Kepler has listened to a kind of 'orchestra' of stars. Stars like our Sun have natural vibrations that are comparable with the vibrations in a musical instrument. The pitch of an instrument tells us, for example, how large the instrument is: a larger instrument has a lower tone than a small instrument. The stellar oscillations can not really be heard, but can be observed as very small changes in the luminosity of the stars. These changes are smaller in the case of less luminous stars, such as light, sun-like stars. For bright stars, such as red giants (stars that have come to the end of their lives), the changes in luminosity by the natural vibrations are larger and therefore easier to observe.

Dr Bill Chaplin of the University of Birmingham in the UK, who has been leading the international team, said: ‘Before we could use the Kepler telescope, we had measured the oscillations in about 20 Sun-like stars.

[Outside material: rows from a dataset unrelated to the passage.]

Definition record_turn_failure_inner (id lease_token now : Z) (retry : TurnFailureRetry)
    (model_steps : Z) (usage : Usage) (error_code : string) (error_detail : option string)
    (terminal_event : option AgentEvent) (dbnow : Z)
  : db W -> result AgentError (option (JournaledTurnOutcome RecordTurnFailureOutcome)) * db W :=
  begin (
    _ ← try (validate_turn_failure lease_token error_code error_detail);
    let requested_retry_at :=
      match retry with Permanent => None | RetryAt at_ => Some (canonical_db_timestamp at_) end in
    existing ← exact_turn_failure_on id lease_token requested_retry_at model_steps usage
                 error_code error_detail;
    match existing with
    | Some existing =>
        sequenced_event ← exact_failure_terminal_event_on id lease_token existing terminal_event;
        retrying_event ← exact_retrying_event_on lease_token existing terminal_event;
        mret (Some (MkJournaled (RfExisting existing) sequenced_event retrying_event))
    | None =>
    turn ← find_turn id;
    match turn with None => mret None | Some turn =>
    locked ← acquire_chat_write_lock (t_session_id turn);
    if negb locked then err "turn references missing chat" else
    let now := Z.max (canonical_db_timestamp now) (canonical_db_timestamp dbnow) in
    claim ← claim_of lease_token id;
    match claim with None => mret None | Some claim =>
    if negb (owns_running turn claim lease_token now) then mret None else
    if col_lte requested_retry_at now
    then err "turn retry time must be after failure resolution time" else
    if model_steps <? t_model_steps turn
    then err "failed turn model steps regress its durable checkpoint" else
    checkpoint ← usage_from_turn_model turn;
    _ ← validate_terminal_usage usage checkpoint;
    failure_settle turn claim lease_token now requested_retry_at model_steps usage error_code
      error_detail terminal_event
    end
    end
    end).

Definition record_turn_failure_and_append_event (id lease_token now : Z) (retry : TurnFailureRetry)
    (model_steps : Z) (usage : Usage) (error_code : string) (error_detail : option string)
    (dbnow : Z) :=
  record_turn_failure_inner id lease_token now retry model_steps usage error_code error_detail
    (Some (TurnFailed error_code (default error_code error_detail))) dbnow.
End Resolve.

That we have now been able to do this with more than 500 stars, with an unprecedented precision, offers significant opportunities.’

‘We can now calculate the size and mass of 500 Sun-like stars through these asteroseismological measurements,’ says co-author Saskia Hekker of the University of Amsterdam. ‘In this way, we can test theoretical models and we also get an idea of ​​what the Sun looked like in the past and what it will look like in the future. For example, there appear to be more luminous stars than expected on the basis of theory.’

Publication details

W. J. Chaplin, H. Kjeldsen, J. Christensen-Dalsgaard, S. Basu, A. Miglio, T. Appourchaux, T. R. Bedding, Y. Elsworth, R. A. García, R. L. Gilliland, L. Girardi, G. Houdek, C. Karoff, S. D. Kawaler, T. S. Metcalfe, J. Molenda-Żakowicz, M. J. P. F. G. Monteiro, M. J. Thompson, G. A. Verner, J. Ballot, A. Bonanno, I. M. Brandão, A.-M. Broomhall, H. Bruntt, T. L. Campante, E. Corsaro, O. L. Creevey, G. Doğan, L. Esch, N. Gai, P. Gaulme, S. J. Hale, R. Handberg, S. Hekker, D. Huber, A. Jiménez, S. Mathur, A. Mazumdar, B. Mosser, R. New, M. H. Pinsonneault, D. Pricopi, P.-O. Quirion, C. Régulo, D. Salabert, A. M. Serenelli, V. Silva Aguirre, S. G. Sousa, D. Stello, I. R. Stevens, M. D. Suran, K. Uytterhoeven, T. R. White, W. J. Borucki, T. M. Brown, J. M. Jenkins, K. Kinemuchi, J. Van Cleve, and T. C. Klaus: 'Ensemble Asteroseismology of Solar-Type Stars with the NASA Kepler Mission', in: Science 8 april 2011.